Abstract

331 Background: Detection of prostate cancer (PC) after biochemical recurrence (BCR) remains a great challenge. RM2 is a synthetic bombesin receptor antagonist, which targets gastrin-releasing peptide receptors (GRPr). PSMA is a membrane antigen expressed on prostate cancer cells. Here we present a comparison of 2 novel PET tracers, 68Ga-RM2 and 68Ga-PSMA, in patients with BCR with prior non-contributory conventional imaging.
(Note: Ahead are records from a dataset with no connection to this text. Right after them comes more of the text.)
(** * Sungan River water-quality analyzer: model and checked properties

    A shallow embedding of [sungan/analyzer.py] (the class
    [SunganRiverWaterQualityAnalyzer]) and of the WQI aggregation loop
    of [app.py].

    Number model.  Python's [int] and [float] values are embedded in the
    exact rationals [Q]: every decimal literal of the source (0.27,
    7.909, 755.873, ...) is the rational it denotes and [+], [-], [*],
    [/] are exact.  Rounding and overflow of binary64 are not part of
    the model, and the single infinite value of the source,
    [float('inf')] in the standards table, has a constructor of its own.
    [math.log] and the power operator [**] are library functions with no
    rational closed form; they are the two parameters of [Section
    Predictors].

    Methods.  The three tables that [__init__] stores in [self] are the
    fields of a record; a method that reads one takes the record, the
    others (the predictors and [get_q_value]) are plain functions.  An
    exception is a value of [result], and a method that has no [raise]
    returns its value directly.

    Containers.  The dictionaries that the code only looks up
    ([standards], the predictions) are [gmap string _]; the two that the
    code iterates with [.items()] ([weights], [wqi_rating]) are
    association lists in insertion order, which is the order Python
    iterates them in. *)

From Stdlib Require Import QArith Qround Qminmax Lqa Lia Bool Ascii String List Permutation.
From stdpp Require Import gmap strings fin_maps.
Import ListNotations.

Open Scope string_scope.
Open Scope Q_scope.

(** ** Python built-ins used by the source *)

Module Py.

Definition le (x y : Q) : bool := Qle_bool x y.
Definition ge (x y : Q) : bool := le y x.
Definition lt (x y : Q) : bool := negb (le y x).
Definition gt (x y : Q) : bool := lt y x.

(** [int(x)] on a float: the integer part, rounded toward zero. *)
Definition int (x : Q) : Z := Z.quot (Qnum x) (Z.pos (Qden x)).

(** [max(a, b)]: [b] replaces [a] only when [b > a]. *)
Definition max (a b : Q) : Q := if gt b a then b else a.

(** Exceptions.  The analyzer raises one kind only. *)
Inductive exn : Type :=
| ValueError (msg : string).

Inductive result (A : Type) : Type :=
| Ok (a : A)
| Raise (e : exn).
Arguments Ok {A} a.
Arguments Raise {A} e.

Definition bind {A B : Type} (r : result A) (k : A -> result B) : result B :=
  match r with
  | Ok a => k a
  | Raise e => Raise e
  end.

End Py.

Import Py.

#[global] Instance result_ret : MRet result := @Ok.
#[global] Instance result_bind : MBind result := fun A B k r => Py.bind r k.

Infix "<=?" := Py.le (at level 70) : Q_scope.
Infix "<?" := Py.lt (at level 70) : Q_scope.
Infix ">=?" := Py.ge (at level 70) : Q_scope.
Infix ">?" := Py.gt (at level 70) : Q_scope.

(** ** The analyzer object *)

(** Upper bound of a standard: a number, or [float('inf')]. *)
Inductive upper : Type :=
| Upto (q : Q)
| Inf.

Definition le_upper (v : Q) (u : upper) : bool :=
  match u with
  | Upto q => v <=? q
  | Inf => true
  end.

Record SunganRiverWaterQualityAnalyzer : Type := {
  weights : list (string * Q);
  standards : gmap string (Q * upper);
  wqi_rating : list ((Q * Q) * string)
}.

(** [__init__] *)
Definition init : SunganRiverWaterQualityAnalyzer := {|
  weights := [
    ("DO", 0.27);
    ("pH", 0.175);
    ("nitrate", 0.159);
    ("phosphate", 0.159);
    ("turbidity", 0.127);
    ("TDS", 0.111)
  ];
  standards := {[
    "pH" := (6.5, Upto 8.5);
    "DO" := (5.0, Inf);
    "turbidity" := (0, Upto 5);
    "TDS" := (0, Upto 100);
    "iron" := (0, Upto 0.3);
    "phosphate" := (0, Upto 0.4);
    "nitrate" := (0, Upto 10)
  ]};
  wqi_rating := [
    ((91, 100), "Excellent Quality");
    ((71, 90), "Good Quality");
    ((51, 70), "Moderate Quality");
    ((26, 50), "Poor Quality");
    ((0, 25), "Very Poor Quality")
  ]
|}.

(** ** Predictors *)

Definition distance_error : exn := ValueError "Distance must be greater than 0".

Section Predictors.

(** [math.log] and [**]. *)
Variable log : Q -> Q.
Variable pow : Q -> Q -> Q.

Definition predict_ph (distance : Q) : result Q :=
  if distance <=? 0 then Raise distance_error
  else Ok (-0.028 * distance + 7.909).

Definition predict_turbidity (distance : Q) : result Q :=
  if distance <=? 0 then Raise distance_error
  else Ok (755.873 * pow distance (-2.945)).

Definition predict_tds (distance : Q) : result Q :=
  if distance <=? 0 then Raise distance_error
  else Ok (86.24 * distance - 82.03).

Definition predict_iron (distance : Q) : result Q :=
  if distance <=? 0 then Raise distance_error
  else Ok (12.803 * log distance + 2.271).

Definition predict_phosphate (distance : Q) : result Q :=
  if distance <=? 0 then Raise distance_error
  else Ok (0.079 * distance + 0.958).

Definition predict_nitrate (distance : Q) : result Q :=
  if distance <=? 0 then Raise distance_error
  else Ok (-0.55 * log distance + 1.544).

Definition predict_do (distance : Q) : Q :=
  if distance <=? 3 then 8.00
  else if distance <=? 5 then 7.45
  else 8.20.

(** The dictionary display evaluates its seven values top to bottom;
    the first one that raises ends the call. *)
Definition predict_all_parameters (distance : Q) : result (gmap string Q) :=
  ph ← predict_ph distance;
  do_ ← mret (predict_do distance);
  turbidity ← predict_turbidity distance;
  tds ← predict_tds distance;
  iron ← predict_iron distance;
  phosphate ← predict_phosphate distance;
  nitrate ← predict_nitrate distance;
  mret ({[
    "pH" := ph;
    "DO" := do_;
    "turbidity" := turbidity;
    "TDS" := tds;
    "iron" := iron;
    "phosphate" := phosphate;
    "nitrate" := nitrate
  ]} : gmap string Q).

End Predictors.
Methods: Ten men (67-83 year-old; mean ± SD: 74.3 ± 5.9) with BCR PC were imaged with 68Ga-RM2 and 7 of them also had 68Ga-PSMA PET. The SUVmax and SUVmean measurements were recorded in normal tissues and areas of uptake outside the expected physiologic biodistribution. Results: All 7 patients who had both scans had rising PSA (range: 3.5-36.5 ng/mL; mean±SD: 13.5 ± 11.5) and non-contributory conventional imaging (CT, MRI, 18F FDG PET/CT, 18F NaF PET/CT, 99mTc MDP bone scan). 68Ga-PSMA had the highest physiologic uptake in the salivary glands and small bowel, with hepatobiliary and renal clearance noted, while 68Ga-RM2 had the highest physiologic uptake in the pancreas, with renal clearance noted. Uptake values uptake outside the expected physiologic biodistribution were not statistically different between 68Ga-PSMA and 68Ga-RM2. 68Ga-PSMA localized in a lymph node and seminal vesicle in one patient with no abnormal 68Ga-RM2 uptake. In 2 patients abdominal peri-aortic lymph nodes were more easily visualized by 68Ga-RM2 due to lack of interference by radioactivity accumulation in the small intestine. Conclusions: 68Ga-PSMA and 68Ga-RM2 have distinct biodistribution in this small cohort of patients with BCR PC. High uptake in multiple areas outside the expected physiologic biodistribution suggests that both 68Ga-PSMA and 68Ga-RM2 are promising PET radiopharmaceuticals for localization of disease in patients with BCR PC and non-contributory conventional imaging. The differences in target density, biodistribution and clearance pathways may result in the superiority of one of the two tracers in different patients. 68Ga-RM2 shows similar sensitivity to 68Ga-PSMA and has the potential for being FDA-approved in the future. Clinical trial information: NCT02440308.